ASSIGNMENT: Give back the entries verbatim.

DATA FOR THE TASK:
(** Interning keeps types apart and whole: from a well-formed store,
    [intern_field_type] returns an id that prints back to the GraphQL syntax of
    the type and has its requiredness, ids handed out before keep their types,
    and two ids are equal exactly when their types are. *)
Theorem intern_field_type_faithful (st : Store) (t : AType) (Hwf : wrappers_wf (wrappers st)) :
  let '(id, st') := intern_field_type t st in
  wrappers_wf (wrappers st') ∧ represents st' id t ∧
  display st' id = Ret (print_type t) ∧ is_required st' id = Ret (required t) ∧
  ∀ id' t', represents st id' t' →
    represents st' id' t' ∧ (id' = id ↔ t' = t).
Proof.
  destruct (intern_loop_spec t None st []) as (Hwf' & Hext & Hrep); [done|constructor|].
  rewrite app_nil_r in Hrep. change (represents (intern_loop t None st).2 (intern_loop t None st).1 t) in Hrep.
  unfold intern_field_type. destruct (intern_loop t None st) as [id st']. simpl in *.
  split_and!; [done|done|by apply represents_display|by apply represents_is_required|].
  intros id' t' Hr. assert (represents st' id' t') by by eapply represents_mono.
  split; [done|]. by apply (represents_unique st').
Qed.

Lemma compose_field_types_ok (st : Store) (out : bool) (first : FieldWalker) (fields : list FieldWalker)
    (t : AType) (ts : list AType) :
  wrappers_wf (wrappers st) → represents st (field_type first) t →
  Forall2 (λ f t', represents st (field_type f) t' ∧ list_depth t' = list_depth t) fields ts →
  ∃ r ds, compose_field_types st (compose_fn st out) (first :: fields) = Ret (r, ds) ∧
    match r with
    | Some id => Forall (same_up_to_outer t) ts ∧ ds = [] ∧
        represents st id (set_nullable t (negb (combine_all out (t :: ts))))
    | None => ¬ Forall (same_up_to_outer t) ts ∧ length ds = 1
    end.
Proof.
  intros Hwf Hfirst Hrest.
  cbn [compose_field_types]. destruct (fold_types_spec st Hwf out fields ts (field_type first) t Hfirst Hrest) as (r & -> & Hr).
  cbn [mbind res_bind]. destruct r as [id|f].
  - destruct Hr as [Hall Hid]. exists (Some id), []. rewrite combine_all_foldl in Hid. done.
  - destruct Hr as [Hall (i & Hi)%list_elem_of_lookup]. destruct (Forall2_lookup_l _ _ _ _ _ Hrest Hi) as (t' & _ & Ht' & _).
    unfold conflict_message. rewrite (represents_display st Hwf _ _ Hfirst), (represents_display st Hwf _ _ Ht').
    simpl. by eexists None, [_].
Qed.

(** C34. Composing the types of one field over all subgraphs, for types with the
    same number of lists: it succeeds exactly when the types agree up to their
    outermost nullability, and then the result is that type, required in output
    position when all are and in input position when any is; otherwise it
    returns no type and reports one fatal diagnostic. *)
Theorem compose_field_types_spec (st : Store) (out : bool) (first : FieldWalker) (fields : list FieldWalker)
    (t : AType) (ts : list AType)
    (Hwf : wrappers_wf (wrappers st)) (Hfirst : represents st (field_type first) t)
    (Hrest : Forall2 (λ f t', represents st (field_type f) t' ∧ list_depth t' = list_depth t) fields ts) :
  ∃ r ds, compose_field_types st (compose_fn st out) (first :: fields) = Ret (r, ds) ∧
    match r with
    | Some id => Forall (same_up_to_outer t) ts ∧ ds = [] ∧
        represents st id (set_nullable t (negb (combine_all out (t :: ts))))
    | None => ¬ Forall (same_up_to_outer t) ts ∧ length ds = 1
    end.
Proof. by apply compose_field_types_ok. Qed.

RESULT FOR THIS EXERCISE:
(** Interning keeps types apart and whole: from a well-formed store,
    [intern_field_type] returns an id that prints back to the GraphQL syntax of
    the type and has its requiredness, ids handed out before keep their types,
    and two ids are equal exactly when their types are. *)
Theorem intern_field_type_faithful (st : Store) (t : AType) (Hwf : wrappers_wf (wrappers st)) :
  let '(id, st') := intern_field_type t st in
  wrappers_wf (wrappers st') ∧ represents st' id t ∧
  display st' id = Ret (print_type t) ∧ is_required st' id = Ret (required t) ∧
  ∀ id' t', represents st id' t' →
    represents st' id' t' ∧ (id' = id ↔ t' = t).
Proof.
  destruct (intern_loop_spec t None st []) as (Hwf' & Hext & Hrep); [done|constructor|].
  rewrite app_nil_r in Hrep. change (represents (intern_loop t None st).2 (intern_loop t None st).1 t) in Hrep.
  unfold intern_field_type. destruct (intern_loop t None st) as [id st']. simpl in *.
  split_and!; [done|done|by apply represents_display|by apply represents_is_required|].
  intros id' t' Hr. assert (represents st' id' t') by by eapply represents_mono.
  split; [done|]. by apply (represents_unique st').
Qed.

Lemma compose_field_types_ok (st : Store) (out : bool) (first : FieldWalker) (fields : list FieldWalker)
    (t : AType) (ts : list AType) :
  wrappers_wf (wrappers st) → represents st (field_type first) t →
  Forall2 (λ f t', represents st (field_type f) t' ∧ list_depth t' = list_depth t) fields ts →
  ∃ r ds, compose_field_types st (compose_fn st out) (first :: fields) = Ret (r, ds) ∧
    match r with
    | Some id => Forall (same_up_to_outer t) ts ∧ ds = [] ∧
        represents st id (set_nullable t (negb (combine_all out (t :: ts))))
    | None => ¬ Forall (same_up_to_outer t) ts ∧ length ds = 1
    end.
Proof.
  intros Hwf Hfirst Hrest.
  cbn [compose_field_types]. destruct (fold_types_spec st Hwf out fields ts (field_type first) t Hfirst Hrest) as (r & -> & Hr).
  cbn [mbind res_bind]. destruct r as [id|f].
  - destruct Hr as [Hall Hid]. exists (Some id), []. rewrite combine_all_foldl in Hid. done.
  - destruct Hr as [Hall (i & Hi)%list_elem_of_lookup]. destruct (Forall2_lookup_l _ _ _ _ _ Hrest Hi) as (t' & _ & Ht' & _).
    unfold conflict_message. rewrite (represents_display st Hwf _ _ Hfirst), (represents_display st Hwf _ _ Ht').
    simpl. by eexists None, [_].
Qed.

(** C34. Composing the types of one field over all subgraphs, for types with the
    same number of lists: it succeeds exactly when the types agree up to their
    outermost nullability, and then the result is that type, required in output
    position when all are and in input position when any is; otherwise it
    returns no type and reports one fatal diagnostic. *)
Theorem compose_field_types_spec (st : Store) (out : bool) (first : FieldWalker) (fields : list FieldWalker)
    (t : AType) (ts : list AType)
    (Hwf : wrappers_wf (wrappers st)) (Hfirst : represents st (field_type first) t)
    (Hrest : Forall2 (λ f t', represents st (field_type f) t' ∧ list_depth t' = list_depth t) fields ts) :
  ∃ r ds, compose_field_types st (compose_fn st out) (first :: fields) = Ret (r, ds) ∧
    match r with
    | Some id => Forall (same_up_to_outer t) ts ∧ ds = [] ∧
        represents st id (set_nullable t (negb (combine_all out (t :: ts))))
    | None => ¬ Forall (same_up_to_outer t) ts ∧ length ds = 1
    end.
Proof. by apply compose_field_types_ok. Qed.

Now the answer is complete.